Die Synode des Evangelischen Kirchenkreises Gelsenkirchen und Wattenscheid war am Montag, 13. Februar, zu einer Sondersitzung zusammengetreten, um einen Zwischenbericht entgegen zu nehmen. Es war bereits im Vorfeld deutlich geworden, dass die sechs Kooperationsräume mit jeweils ein bis vier Kirchengemeinden sich schwer tun, zu bestimmen, welche ihrer drei (in Wattenscheid vier) Kirchen und Gemeindehäuser langfristig erhalten werden sollen. Deshalb wurde über die Frage, ob der Auswahlprozess weiter gehen soll, ausführlich beraten. Denn es ist auch klar: Diejenigen Kirchen und Gemeindehäuser (acht), die am Ende nicht ausgewählt werden, können zwar vorerst weiter betrieben werden, laufen aber aus, wenn größere Sanierungen notwendig werden.

Die Gründe dafür sind bekannt: In Gelsenkirchen und Wattenscheid sinken die Einwohnerzahlen seit Jahren und dieser Prozess ist noch nicht an seinem Ende angelangt. Der evangelische Bevölkerungsanteil sinkt noch stärker. Entsprechend werden einerseits weniger Kirchen gebraucht, andererseits fehlen auch die Mittel, um sie weiter zu erhalten. Alle 20 bis 30 Jahre muss ein Kirchengebäude von Grund auf saniert werden. Das kostet je nach Größe zweihunderttausend bis mehr als eine Million Euro. Dazu kommen die jährlichen Betriebs- und die Personalkosten.
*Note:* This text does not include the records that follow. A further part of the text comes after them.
Inductive ensured : Type := Held | Wrote (ok : bool) | TooFull | EnsureFails.

Definition ensure (stat : reserve_stat) (free : option Z) (writes : bool) : ensured :=
  let write :=
    match free with
    | None => EnsureFails
    | Some free => if free <? 4 * reserveSize then TooFull else Wrote writes
    end in
  match stat with
  | ReserveHas size => if size =? reserveSize then Held else write
  | ReserveMissing => write
  | ReserveStatFails => EnsureFails
  end.

(** How a step of the start ends, and the removal of the reserve. *)
Inductive step_end : Type := StepOk | StepFull | StepFails.
Inductive removal : Type := Removed | NotThere | RemoveFails.

(** [retry]: how often the step ran, whether the reserve was deleted, and how it ended. *)
Definition retry (first second : step_end) (before : option Z) (remove : removal) (after : option Z) : nat * bool * step_end :=
  match first with
  | StepOk | StepFails => (1%nat, false, first)
  | StepFull =>
      match before with
      | None => (1%nat, false, StepFull)
      | Some _ =>
          match remove with
          | NotThere => (1%nat, false, StepFull)
          | RemoveFails => (1%nat, false, StepFull)
          | Removed => match after with None => (1%nat, true, StepFull) | Some _ => (2%nat, true, second) end
          end
      end
  end.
Dennoch sind Kirchen mehr als bloße Rechenaufgaben. „Kirchen und Gemeindehäuser aufzugeben gehört zu dem Schmerzvollsten, was Christinnen und Christen sich vorstellen“, sagte Superintendent Rüdiger Höcker in seiner Einbringung. „Kirchen sind Orte verdichteter Erfahrungen mit Gottes Nähe. Hier wurden unsere Kinder getauft, unser Erwachsenwerden gestärkt, unsere Ehen gesegnet, unsere Lieben betrauert. Hier haben Menschen mit Gott gerungen. Hier hat uns sein Wort getröstet. Hier haben wir seine besondere Nähe erfahren in Brot und Wein. Kirchen sind nicht nur einfach nur Steine – sie sind Orte des Glaubens, der Liebe und der Hoffnung – Orte Gottes. So löst es bei uns tiefe Trauer und tiefen Schmerz aus, wenn wir eine Kirche aufgeben.“

Letztlich war die Mehrheit der 120 Synodalen davon überzeugt, dass es besser ist, jetzt zu agieren, als in einigen Jahren nur noch auf finanzielle Nöte zu reagieren. Superintendent Höcker brachte es auf den Punkt: „Wir brauchen auch 2020 erkennbare starke evangelische Orte in Gelsenkirchen und Wattenscheid. Wir brauchen ein Netzwerk von solchen Orten. Das heißt: Wir wollen es nicht dem Zufall überlassen, sondern wir wollen gemeinsam entscheiden, wo dieses Netzwerk seine Knotenpunkte hat.“

Nun sind die Kooperationsräume wieder gefragt. Sie werden weiter beraten und müssen sehr schwere Entscheidungen treffen. Voraussichtlich auf der Sommersynode kann endgültig beschlossen werden. Danach wird es noch einmal spannend, wenn die Einzelheiten der gemeinsamen Finanzierung auf der Tagesordnung stehen.